# sanitary cut? or a bad grooming job?



## daddysgirl (Feb 27, 2007)

i just had Roxy groomed last week, what happened to the Roxy i knew? all her feathers and curls are gone. to those who know her she was known as a curly Q. first pics are before grooming. last are of what happened


----------



## BeauShel (May 20, 2007)

I think I would be asking for my money back or asking why she cut her curls off. You didnt ask for the sanitary cut just to have her nicely groomed. 
I miss her curls. But Beau said to tell her he loves her no matter if she has butt curls or not. He loves her sweet face and heart since she loves this old broke down boy.


----------



## Oaklys Dad (Dec 28, 2005)

It is hard for me to compare but Roxy's belly looks shaved. I personally don't like to see much more than an evening of the feathers.


----------



## mylissyk (Feb 25, 2007)

Looks like bad grooming. I don't think there are many groomers that actually know how to groom Goldens right.

Small consolation, but it will grow back.


----------



## amy22 (May 11, 2008)

aww poor baby, but thank goodness her curls will grow back! Shes still abeauty!


----------



## 3SweetGoldens (Feb 28, 2007)

AWWW she still is so Pretty and Cute...but I wish also, that they wouldn't have cut her curls off! But, the good part is...they WILL grow back! That is why I really hesitate ot have any of my three groomed, and just trim them a little myself. Seems so few places know HOW to trim a Golden the right way.


----------



## Pointgold (Jun 6, 2007)

It's hard to tell from the pics, but I couln't say for sure if the belly and insid of the legs was clipped or if there is something going on with her skin... it looks irritated and somewhat discolored, as it would be if she were licking or chewing at it. That could be the case if she were shaved too short, but on the other hand there is nothing that looks like clipper burn. Has she been licking or chewing herself at all?
As for the pants/curls, I don't know how long they were prior to her grooming, but they certainly are pretty short now.


----------



## tannernoodle (Mar 19, 2008)

Well...that's what I did with Tucker. I shaved all that curly stuff off....


----------



## HovawartMom (Aug 10, 2006)

It looks like a summer cut where people ask to have th stomack & fringes cut, for the summer!.If you didn't ask that,I WOULD RAISE HELL!!.


----------



## Jake'sDad (Oct 20, 2007)

Yeah, I'd squawk too, but it is Summer comin' on. She'll be a lot more comfortable and there isn't anything a groomer can do that Roxy can't outgrow. Mostly, I guess, I wouldn't go back to that groomer!


----------



## Emma&Tilly (May 15, 2005)

I had Tillys 'bum curls' cut very short a few months ago...but thats what I asked for! I would be annoyed at a groomer that just did it as it looks very, very short. I'm taking Tilly to have it cut like that again as her coat is like cotton wool and very difficult to manage. I think the groomer went at your golden with with clippers as even though Tillys belly hair was cut very short it was beautifully thick still because she only uses scissors.
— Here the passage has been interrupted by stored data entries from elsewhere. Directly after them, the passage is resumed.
(* ===== verification/Gpio.v ===== *)
(** * Pins and the early console
    (src/src/early_uart.c, pin code of src/src/platform_shims.c)

    Register updates of the pin controllers and the polled UART.  The GPIO list
    a caller passes is a list of entries; [None] is a null pointer. *)

From Stdlib Require Import Ascii String.
From S2P Require Import Prelude Machine Clock.

Local Open Scope Z_scope.

(** ** Registers *)

Definition SUNXI_PIO_BASE : Z := 0x02000000.
Definition SUNXI_R_PIO_BASE : Z := 0x07025000.
Definition SUNXI_UART0_BASE : Z := 0x02500000.
Definition CCMU_UART_BGR_REG : Z := SUNXI_CCMU_BASE + 0x00000e00.
Definition CCM_UART_RST_OFFSET : Z := 16.
Definition CCM_UART_GATING_OFFSET : Z := 0.

Definition A7S_UART0_TX_BANK : Z := 1.
Definition A7S_UART0_TX_PIN : Z := 9.
Definition A7S_UART0_RX_BANK : Z := 1.
Definition A7S_UART0_RX_PIN : Z := 10.
Definition A7S_UART0_MUX : Z := 2.
Definition A7S_GPIO_PULL_UP : Z := 1.
Definition A7S_GPIO_DRV_LEVEL : Z := 1.

Definition A7S_GPIO_BANK_SIZE : Z := 0x80.
Definition A7S_GPIO_CFG_BASE : Z := 0x80.
Definition A7S_GPIO_DRV_BASE : Z := 0xa0.
Definition A7S_GPIO_PULL_BASE : Z := 0xb0.

Definition A7S_UART_THR : Z := 0x00.
Definition A7S_UART_DLL : Z := 0x00.
Definition A7S_UART_DLH : Z := 0x04.
Definition A7S_UART_IER : Z := 0x04.
Definition A7S_UART_FCR : Z := 0x08.
Definition A7S_UART_LCR : Z := 0x0c.
Definition A7S_UART_LSR : Z := 0x14.
Definition A7S_UART_LCR_DLAB : Z := 0x80.
Definition A7S_UART_LCR_8N1 : Z := 0x03.
Definition A7S_UART_FCR_ENABLE : Z := 0x01.
Definition A7S_UART_FCR_RXRST : Z := 0x02.
Definition A7S_UART_FCR_TXRST : Z := 0x04.
Definition A7S_UART_LSR_THRE : Z := 0x20.

Definition A7S_MAIN_PIO_BANK_SIZE : Z := 0x80.
Definition A7S_MAIN_PIO_CFG_BASE : Z := 0x80.
Definition A7S_MAIN_PIO_DATA : Z := 0x90.
Definition A7S_MAIN_PIO_DRV_BASE : Z := 0xa0.
Definition A7S_MAIN_PIO_PULL_BASE : Z := 0xb0.
Definition A7S_R_PIO_FIRST_PORT : Z := 12.
Definition A7S_R_PIO_BANK_SIZE : Z := 0x30.
Definition A7S_R_PIO_CFG_BASE : Z := 0x00.
Definition A7S_R_PIO_DATA : Z := 0x10.
Definition A7S_R_PIO_DRV_BASE : Z := 0x14.
Definition A7S_R_PIO_PULL_BASE : Z := 0x24.

Definition A7S_MMC0_PF_CFG : Z := SUNXI_PIO_BASE + 0x300.
Definition A7S_MMC0_PF_DRV : Z := SUNXI_PIO_BASE + 0x320.
Definition A7S_MMC0_PF_PULL : Z := SUNXI_PIO_BASE + 0x330.

Definition A7S_PIO_B_POWER_MODE_SELECT : Z := SUNXI_PIO_BASE + 0x40.
Definition A7S_PIO_PC_WITHSTAND_SHIFT : Z := 4.
Definition A7S_PIO_PC_WITHSTAND_MASK : Z := shl32 3 A7S_PIO_PC_WITHSTAND_SHIFT.
Definition A7S_PIO_PC_WITHSTAND_AUTO : Z := shl32 1 A7S_PIO_PC_WITHSTAND_SHIFT.

(** [normal_gpio_cfg]: every member as its byte. *)
Record gpio_cfg := GpioCfg {
  port : Z;
  port_num : Z;
  mul_sel : Z;
  pull : Z;
  drv_level : Z;
  gdata : Z
}.

(** [(signed char)x] for a byte [x]. *)
Definition schar (x : Z) : Z := if x <? 128 then x else x - 256.

(** The four registers of a pin: [(cfg, pull, drv, data)]. *)
Definition a7s_gpio_registers (port pin : Z) : Z * Z * Z * Z :=
  if port <? A7S_R_PIO_FIRST_PORT then
    let bank := SUNXI_PIO_BASE + (port - 1) * A7S_MAIN_PIO_BANK_SIZE in
    (bank + A7S_MAIN_PIO_CFG_BASE + Z.shiftr pin 3 * 4,
     bank + A7S_MAIN_PIO_PULL_BASE + Z.shiftr pin 4 * 4,
     bank + A7S_MAIN_PIO_DRV_BASE + Z.shiftr pin 3 * 4,
     bank + A7S_MAIN_PIO_DATA)
  else
    let bank := SUNXI_R_PIO_BASE + (port - A7S_R_PIO_FIRST_PORT) * A7S_R_PIO_BANK_SIZE in
    (bank + A7S_R_PIO_CFG_BASE + Z.shiftr pin 3 * 4,
     bank + A7S_R_PIO_PULL_BASE + Z.shiftr pin 4 * 4,
     bank + A7S_R_PIO_DRV_BASE + Z.shiftr pin 3 * 4,
     bank + A7S_R_PIO_DATA).

Section Gpio.
Context {C S : Type}.
Local Abbreviation M := (M C S).

(** [val = readl(reg); val &= ~(mask << shift); val |= (x & mask) << shift;
    writel(val, reg);] *)
Definition update_field (reg mask shift x : Z) : M unit :=
  let! val := readl reg in
  let val := Z.land val (cnot32 (shl32 mask shift)) in
  let val := Z.lor val (shl32 (Z.land x mask) shift) in
  writel val reg.

(** ** early_uart.c *)

Definition a7s_gpio_set_cfg (bank pin mux : Z) : M unit :=
  update_field (SUNXI_PIO_BASE + bank * A7S_GPIO_BANK_SIZE + A7S_GPIO_CFG_BASE
                + Z.shiftl (Z.shiftr pin 3) 2)
    0xf (Z.shiftl (Z.land pin 0x7) 2) mux.

Definition a7s_gpio_set_pull (bank pin pull : Z) : M unit :=
  update_field (SUNXI_PIO_BASE + bank * A7S_GPIO_BANK_SIZE + A7S_GPIO_PULL_BASE
                + Z.shiftl (Z.shiftr pin 4) 2)
    0x3 (Z.shiftl (Z.land pin 0xf) 1) pull.

Definition a7s_gpio_set_drv (bank pin drv : Z) : M unit :=
  update_field (SUNXI_PIO_BASE + bank * A7S_GPIO_BANK_SIZE + A7S_GPIO_DRV_BASE
                + Z.shiftl (Z.shiftr pin 3) 2)
    0x3 (Z.shiftl (Z.land pin 0x7) 2) drv.

Definition a7s_uart0_clock_init : M unit :=
  let! val := readl CCMU_UART_BGR_REG in
  let val := Z.land val (cnot32 (shl32 1 CCM_UART_RST_OFFSET)) in
  writel val CCMU_UART_BGR_REG;;
  let val := Z.lor val (shl32 1 CCM_UART_RST_OFFSET) in
  writel val CCMU_UART_BGR_REG;;
  let val := Z.land val (cnot32 (shl32 1 CCM_UART_GATING_OFFSET)) in
  writel val CCMU_UART_BGR_REG;;
  let val := Z.lor val (shl32 1 CCM_UART_GATING_OFFSET) in
  writel val CCMU_UART_BGR_REG.

Definition a7s_early_uart_init : M unit :=
  a7s_gpio_set_cfg A7S_UART0_TX_BANK A7S_UART0_TX_PIN A7S_UART0_MUX;;
  a7s_gpio_set_cfg A7S_UART0_RX_BANK A7S_UART0_RX_PIN A7S_UART0_MUX;;
  a7s_gpio_set_pull A7S_UART0_TX_BANK A7S_UART0_TX_PIN A7S_GPIO_PULL_UP;;
  a7s_gpio_set_pull A7S_UART0_RX_BANK A7S_UART0_RX_PIN A7S_GPIO_PULL_UP;;
  a7s_gpio_set_drv A7S_UART0_TX_BANK A7S_UART0_TX_PIN A7S_GPIO_DRV_LEVEL;;
  a7s_gpio_set_drv A7S_UART0_RX_BANK A7S_UART0_RX_PIN A7S_GPIO_DRV_LEVEL;;
  a7s_uart0_clock_init;;
  writel 0 (SUNXI_UART0_BASE + A7S_UART_IER);;
  writel A7S_UART_LCR_DLAB (SUNXI_UART0_BASE + A7S_UART_LCR);;
  writel 13 (SUNXI_UART0_BASE + A7S_UART_DLL);;
  writel 0 (SUNXI_UART0_BASE + A7S_UART_DLH);;
  writel A7S_UART_LCR_8N1 (SUNXI_UART0_BASE + A7S_UART_LCR);;
  writel (Z.lor (Z.lor A7S_UART_FCR_ENABLE A7S_UART_FCR_RXRST) A7S_UART_FCR_TXRST)
    (SUNXI_UART0_BASE + A7S_UART_FCR).

(** [while (timeout--) if (readl(LSR) & THRE) break;] *)
Fixpoint thre_loop (timeout : nat) : M unit :=
  match timeout with
  | O => ret tt
  | Datatypes.S timeout =>
      let! v := readl (SUNXI_UART0_BASE + A7S_UART_LSR) in
      if nonzero (Z.land v A7S_UART_LSR_THRE) then ret tt else thre_loop timeout
  end.

(** [c] is a [char], unsigned on this target. *)
Definition a7s_early_uart_putc (c : Z) : M unit :=
  thre_loop (Z.to_nat 100000);;
  writel c (SUNXI_UART0_BASE + A7S_UART_THR).

(** The bytes of a string before its terminator; [prev] is the last one sent. *)
Fixpoint puts_loop (s : list Z) (prev : Z) : M unit :=
  match s with
  | [] => ret tt
  | c :: s =>
      (if (c =? 10) && negb (prev =? 13) then a7s_early_uart_putc 13 else ret tt);;
      a7s_early_uart_putc c;;
      puts_loop s c
  end.

Definition a7s_early_uart_puts (s : list Z) : M unit := puts_loop s 0.

(** ** platform_shims.c *)

(** The body of the loop; a shift by 32 or more is undefined in C. *)
Definition gpio_entry (set_gpio : Z) (g : gpio_cfg) : M unit :=
  let pin := port_num g in
  let cfg_shift := Z.land pin 0x7 * 4 in
  let pull_shift := Z.land pin 0xf * 2 in
  let drv_shift := Z.land pin 0x7 * 4 in
  let pull := schar (pull g) in
  let drv := schar (drv_level g) in
  let pin_data := schar (gdata g) in
  if port g =? 0 then ret tt
  else
    let '(cfg_reg, pull_reg, drv_reg, data_reg) := a7s_gpio_registers (port g) pin in
    let! val := readl cfg_reg in
    let val := Z.land val (cnot32 (shl32 0xf cfg_shift)) in
    let val := if nonzero set_gpio
               then Z.lor val (shl32 (Z.land (mul_sel g) 0xf) cfg_shift) else val in
    writel val cfg_reg;;
    (if 0 <=? pull then update_field pull_reg 0x3 pull_shift pull else ret tt);;
    (if 0 <=? drv then update_field drv_reg 0x3 drv_shift drv else ret tt);;
    (if (mul_sel g =? 1) && (0 <=? pin_data) then
       if 32 <=? pin then stop_now Undefined
       else update_field data_reg 1 pin pin_data
     else ret tt).

Fixpoint gpio_loop (set_gpio : Z) (l : list gpio_cfg) : M unit :=
  match l with
  | [] => ret tt
  | g :: l => gpio_entry set_gpio g;; gpio_loop set_gpio l
  end.

(** [group_count_max] entries of the list are visited; the list is the memory
    the pointer leads to, and a read past it is undefined. *)
Definition a7s_boot_set_gpio_v3 (user_gpio_list : option (list gpio_cfg))
  (group_count_max set_gpio : Z) : M Z :=
  match user_gpio_list with
  | None => ret (-1)
  | Some l =>
      if group_count_max =? 0 then ret (-1)
      else if Z.of_nat (length l) <? group_count_max then stop_now Undefined
      else gpio_loop set_gpio (take (Z.to_nat group_count_max) l);; ret 0
  end.

Definition boot_set_gpio (user_gpio_list : option (list gpio_cfg))
  (group_count_max set_gpio : Z) : M Z :=
  a7s_boot_set_gpio_v3 user_gpio_list group_count_max set_gpio.

Definition a7s_mmc0_config_pins : M unit :=
  let! value := readl A7S_MMC0_PF_CFG in
  writel (Z.lor (Z.land value (cnot32 0x00ffffff)) 0x00222222) A7S_MMC0_PF_CFG;;
  let! value := readl A7S_MMC0_PF_DRV in
  writel (Z.lor (Z.land value (cnot32 0x00ffffff)) 0x00111211) A7S_MMC0_PF_DRV;;
  let! value := readl A7S_MMC0_PF_PULL in
  writel (Z.lor (Z.land value (cnot32 0x00000fff)) 0x00000555) A7S_MMC0_PF_PULL.
End Gpio.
This is Tilly just after her short back and sides!


















I love how neat and tidy she looked around her ears..all quite short.









This is how untidy she was before...I had it all cut right back...much easier to wash after her mud baths!


----------



## NapaValleyGolden (Mar 24, 2008)

mylissyk said:


> Looks like bad grooming. I don't think there are many groomers that actually know how to groom Goldens right.
> 
> Small consolation, but it will grow back.


I agree, this happened to me the first time I had Jake groomed. I thought I was clear about what I wanted done but they took off all his feathers.  They did grow back, but after that I either took him to the breeder or trimmed myself. I did finally find a groomer that wasn't scissor happy.


----------



## Emma&Tilly (May 15, 2005)

You hear of sooo many bad grooming experiences, it seems like anyone who buys a pair of clippers can call themselves a groomer! It has taken my aunt and uncle a looong time to find a good groomer for their cocker after more than one bad experience. I would always try and find someone that grooms for show (not necessarily just goldens) and understands what cut is appropriate for which breed. The lady that groomed Tilly shows/breeds/judges Tibetan terriers so I figured if she can manage a coat like that she can manage a golden coat. Luckily she has a lot of experience with many breeds.


----------



## cubbysan (Mar 13, 2007)

I have yet to have Brady groomed professionally, but with previous breeds, I know the groomers would do more of a generic sanitary cut on their rear end. It wasn't until I started to specify that I would pay for the extra time it took, did they not go clipper crazy. It would cost probably an extra $20. 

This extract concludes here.